The three jobs of a next generation SIEM as follows. Any solution that doesn’t do all three is not a complete solution, and you would need more than one solution to cover the missing parts:
- Real-time basic correlation. Looking for single logs, or combinations of logs that correlate into a defined security problem. Each log that comes in is checked against a set of rules, and matches are alerted on. This can be general things like impossible travel (two authentications from the same user, from two different locations, without enough time to have legitimately traveled between them). Or highly customized things like VPN login from a country that you don’t do business in, or interactive login from a scripting/functional account. In medium/large companies, you would have SIEM authors who would be writing these correlations.
- Real-time Analytics. The scope is individual logs, as they come in. The logs are evaluated against analytical models. This varies widely by the model, but could involve anomaly detection, outlier detection, or one of many other types of model, and may involve unsupervised machine learning. An example of this could be User Behavioral Analytics, where, if user Mike normally works 9-5 M-F from Canmore, all of his access is clustered tightly around those values. If he logs in at 8:50, that’s fine, it’s not too much of an outlier, but if he logs in on Saturday at 2am from Detroit, that would be a significant outlier. In large companies, you would have Data Scientists building and maintaining these models.

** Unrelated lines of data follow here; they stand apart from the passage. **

(* ===== verification/Mp.v ===== *)
(** mp.c: the search for the multiprocessor tables of the BIOS, and the
    processors and the I/O APIC that they name.

    The memory is what the kernel's addresses show of physical memory. *)
From S2P Require Import Prelude Layout CString Kalloc Hw Boot.

Definition NCPU : Z := 8.
Definition P2V (a : Z) : Z := u32 (a + KERNBASE).
Definition sizeof_mp : Z := 16.
Definition sizeof_mpconf : Z := 44.
Definition sizeof_mpproc : Z := 20.
Definition sizeof_mpioapic : Z := 8.
Definition MPPROC : Z := 0.
Definition MPBUS : Z := 1.
Definition MPIOAPIC : Z := 2.
Definition MPIOINTR : Z := 3.
Definition MPLINTR : Z := 4.

(** The variables that [mpinit] sets: the ids in [cpus], [ncpu], [ioapicid], [lapic]. *)
Record mpvars := mkMp { cpus : list Z; ncpu : Z; ioapicid : Z; lapic : Z }.

Definition sum (m : mem) (addr : Z) (len : nat) : Z := u8 (foldr Z.add 0 (bytes_at m addr len)).

Fixpoint mpsearch1_from (m : mem) (n : nat) (p e : Z) : option Z :=
  match n with
  | O => None
  | S n =>
      if p <? e then
        if bool_decide (bytes_at m p 4 = str "_MP_") && (sum m p (Z.to_nat sizeof_mp) =? 0) then Some p
        else mpsearch1_from m n (u32 (p + sizeof_mp)) e
      else None
  end.
Definition mpsearch1 (m : mem) (a len : Z) : option Z :=
  let addr := P2V a in
  mpsearch1_from m (S (Z.to_nat (len / sizeof_mp))) addr (u32 (addr + len)).

Definition mpsearch (m : mem) : option Z :=
  let bda := P2V 0x400 in
  let p := Z.shiftl (Z.lor (Z.shiftl (m (bda + 0x0F)) 8) (m (bda + 0x0E))) 4 in
  let first :=
    if negb (p =? 0) then mpsearch1 m p 1024
    else
      let p := Z.lor (Z.shiftl (m (bda + 0x14)) 8) (m (bda + 0x13)) * 1024 in
      mpsearch1 m (u32 (p - 1024)) 1024 in
  match first with
  | Some mp => Some mp
  | None => mpsearch1 m 0xF0000 0x10000
  end.

Definition mp_physaddr (m : mem) (mp : Z) : Z := ld32 m (mp + 4).
Definition mp_imcrp (m : mem) (mp : Z) : Z := m (mp + 12).
Definition conf_length (m : mem) (conf : Z) : Z := ld16 m (conf + 4).
Definition conf_version (m : mem) (conf : Z) : Z := m (conf + 6).
Definition conf_lapicaddr (m : mem) (conf : Z) : Z := ld32 m (conf + 36).

(** The table and the floating pointer [*pmp]. *)
Definition mpconfig (m : mem) : option (Z * Z) :=
  match mpsearch m with
  | None => None
  | Some mp =>
      if mp_physaddr m mp =? 0 then None
      else
        let conf := P2V (mp_physaddr m mp) in
        if bool_decide (bytes_at m conf 4 <> str "PCMP") then None
        else if negb (conf_version m conf =? 1) && negb (conf_version m conf =? 4) then None
        else if negb (sum m conf (Z.to_nat (conf_length m conf)) =? 0) then None
        else Some (conf, mp)
  end.

Section init.
Context `{Hardware}.
Local Abbreviation MD := (M (driver mpvars)).

Definition set_lapic (a : Z) : MD unit := set_var (fun v => mkMp (cpus v) (ncpu v) (ioapicid v) a).
Definition set_ioapicid (i : Z) : MD unit := set_var (fun v => mkMp (cpus v) (ncpu v) i (lapic v)).
Definition add_cpu (apicid : Z) : MD unit :=
  set_var (fun v => mkMp (<[Z.to_nat (ncpu v) := apicid]> (cpus v)) (ncpu v + 1) (ioapicid v) (lapic v)).

(** A round of the loop at [p]: the rest of the work, or the value of [ismp] at
    the end.  The [break] of the default case leaves the switch only. *)
Definition mp_entry (m : mem) (e : Z) (pi : Z * bool) : MD (Z * bool + bool) :=
  let '(p, ismp) := pi in
  if p <? e then
    let t := m p in
    if t =? MPPROC then
      let* v := var in
      (if ncpu v <? NCPU then add_cpu (m (p + 1)) else ret tt) ;;
      ret (inl (u32 (p + sizeof_mpproc), ismp))
    else if t =? MPIOAPIC then
      set_ioapicid (m (p + 1)) ;;
      ret (inl (u32 (p + sizeof_mpioapic), ismp))
    else if (t =? MPBUS) || (t =? MPIOINTR) || (t =? MPLINTR) then
      ret (inl (u32 (p + 8), ismp))
    else ret (inl (p, false))
  else ret (inr ismp).
Definition mp_entries (m : mem) (fuel : nat) (p e : Z) : MD bool := while_loop fuel (p, true) (mp_entry m e).

Definition mpinit (m : mem) (fuel : nat) : MD unit :=
  match mpconfig m with
  | None => panic "Expect to run on an SMP"
  | Some (conf, mp) =>
      set_lapic (conf_lapicaddr m conf) ;;
      let* ismp := mp_entries m fuel (u32 (conf + sizeof_mpconf)) (u32 (conf + conf_length m conf)) in
      if negb ismp then panic "Didn't find a suitable machine"
      else if negb (mp_imcrp m mp =? 0) then
        outb 0x22 0x70 ;;
        let* v := inb 0x23 in
        outb 0x23 (Z.lor v 1)
      else ret tt
  end.
End init.

(** [mpinit] collects the processors and the I/O APIC of a table of the BIOS,
    and does not return on a table with an entry of another type. *)

(** * Tables *)

(** The entries of a table, with the bytes that the kernel does not look at. *)
Inductive mpentry :=
| Processor (apicid : Z) (rest : bytes)
| Ioapic (apicno : Z) (rest : bytes)
| Other (type : Z) (rest : bytes).

Definition enc_entry (en : mpentry) : bytes :=
  match en with
  | Processor a r => MPPROC :: a :: r
  | Ioapic a r => MPIOAPIC :: a :: r
  | Other t r => t :: r
  end.
Definition entry_ok (en : mpentry) : Prop :=
  match en with
  | Processor _ r => length r = 18%nat
  | Ioapic _ r => length r = 6%nat
  | Other t r => (t = MPBUS \/ t = MPIOINTR \/ t = MPLINTR) /\ length r = 7%nat
  end.
Definition enc_table (l : list mpentry) : bytes := concat (map enc_entry l).

Definition processors (l : list mpentry) : list Z := omap (fun en => match en with Processor a _ => Some a | _ => None end) l.
Definition ioapics (l : list mpentry) : list Z := omap (fun en => match en with Ioapic a _ => Some a | _ => None end) l.

(** A CPU is used while there is room in [cpus]. *)
Definition take_cpu (v : mpvars) (a : Z) : mpvars :=
  if ncpu v <? NCPU then mkMp (<[Z.to_nat (ncpu v) := a]> (cpus v)) (ncpu v + 1) (ioapicid v) (lapic v) else v.
Definition see_entry (v : mpvars) (en : mpentry) : mpvars :=
  match en with
  | Processor a _ => take_cpu v a
  | Ioapic a _ => mkMp (cpus v) (ncpu v) a (lapic v)
  | Other _ _ => v
  end.

(** The bytes [b] are at [p]. *)
Definition at_mem (m : mem) (p : Z) (b : bytes) : Prop := bytes_at m p (length b) = b.

Lemma bytes_at_app m p k n : bytes_at m p (k + n) = bytes_at m p k ++ bytes_at m (p + Z.of_nat k) n.
Proof.
  unfold bytes_at. rewrite seq_app, map_app. f_equal. rewrite Nat.add_0_l, <- (Nat.add_0_r k) at 1.
  rewrite <- fmap_add_seq. change (map ?f (?g <$> ?l)) with (f <$> (g <$> l)). rewrite <- list_fmap_compose.
  apply map_ext. intros i. cbn. f_equal. lia.
Qed.

Lemma at_mem_app m p b1 b2 : at_mem m p (b1 ++ b2) -> at_mem m p b1 /\ at_mem m (p + Z.of_nat (length b1)) b2.
Proof.
  unfold at_mem. rewrite length_app, bytes_at_app. intros E. apply app_inj_1 in E; [done|].
  unfold bytes_at. by rewrite length_map, length_seq.
Qed.

Lemma at_mem_byte m p b k c : at_mem m p b -> b !! k = Some c -> m (p + Z.of_nat k) = c.
Proof.
  intros E Hk. unfold at_mem in E. rewrite <- E in Hk. unfold bytes_at in Hk.
  rewrite list_lookup_fmap in Hk. apply fmap_Some in Hk as (i & Hi & ->). apply lookup_seq in Hi as [-> _]. by rewrite Nat.add_0_l.
Qed.

(** The width that the loop adds is that of the entry. *)
Definition width (en : mpentry) : Z := match en with Processor _ _ => sizeof_mpproc | _ => 8 end.
Lemma width_enc en : entry_ok en -> Z.of_nat (length (enc_entry en)) = width en.
Proof. destruct en; cbn; [intros ->|intros ->|intros [_ ->]]; done. Qed.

- Bulk Analytics. This is the same as Real-Time Analytics, but is processed in bulk instead of real-time, against a potentially large amount of data. This is commonly used for training models, for finding patterns that are difficult to find in real-time, or taking currently known threat information, and applying it historically to see if anything was missed. An example of this is looking for Command and Control (C2) beaconing. That is regular connection patterns between (possibly infected) hosts and C2 servers. Doing this in real-time would be very difficult because of the amount of information that you would need to keep in memory, but in bulk is much easier, since you can look at all of the relevant connections at the same time. These are typically done as map-reduce jobs on the cluster.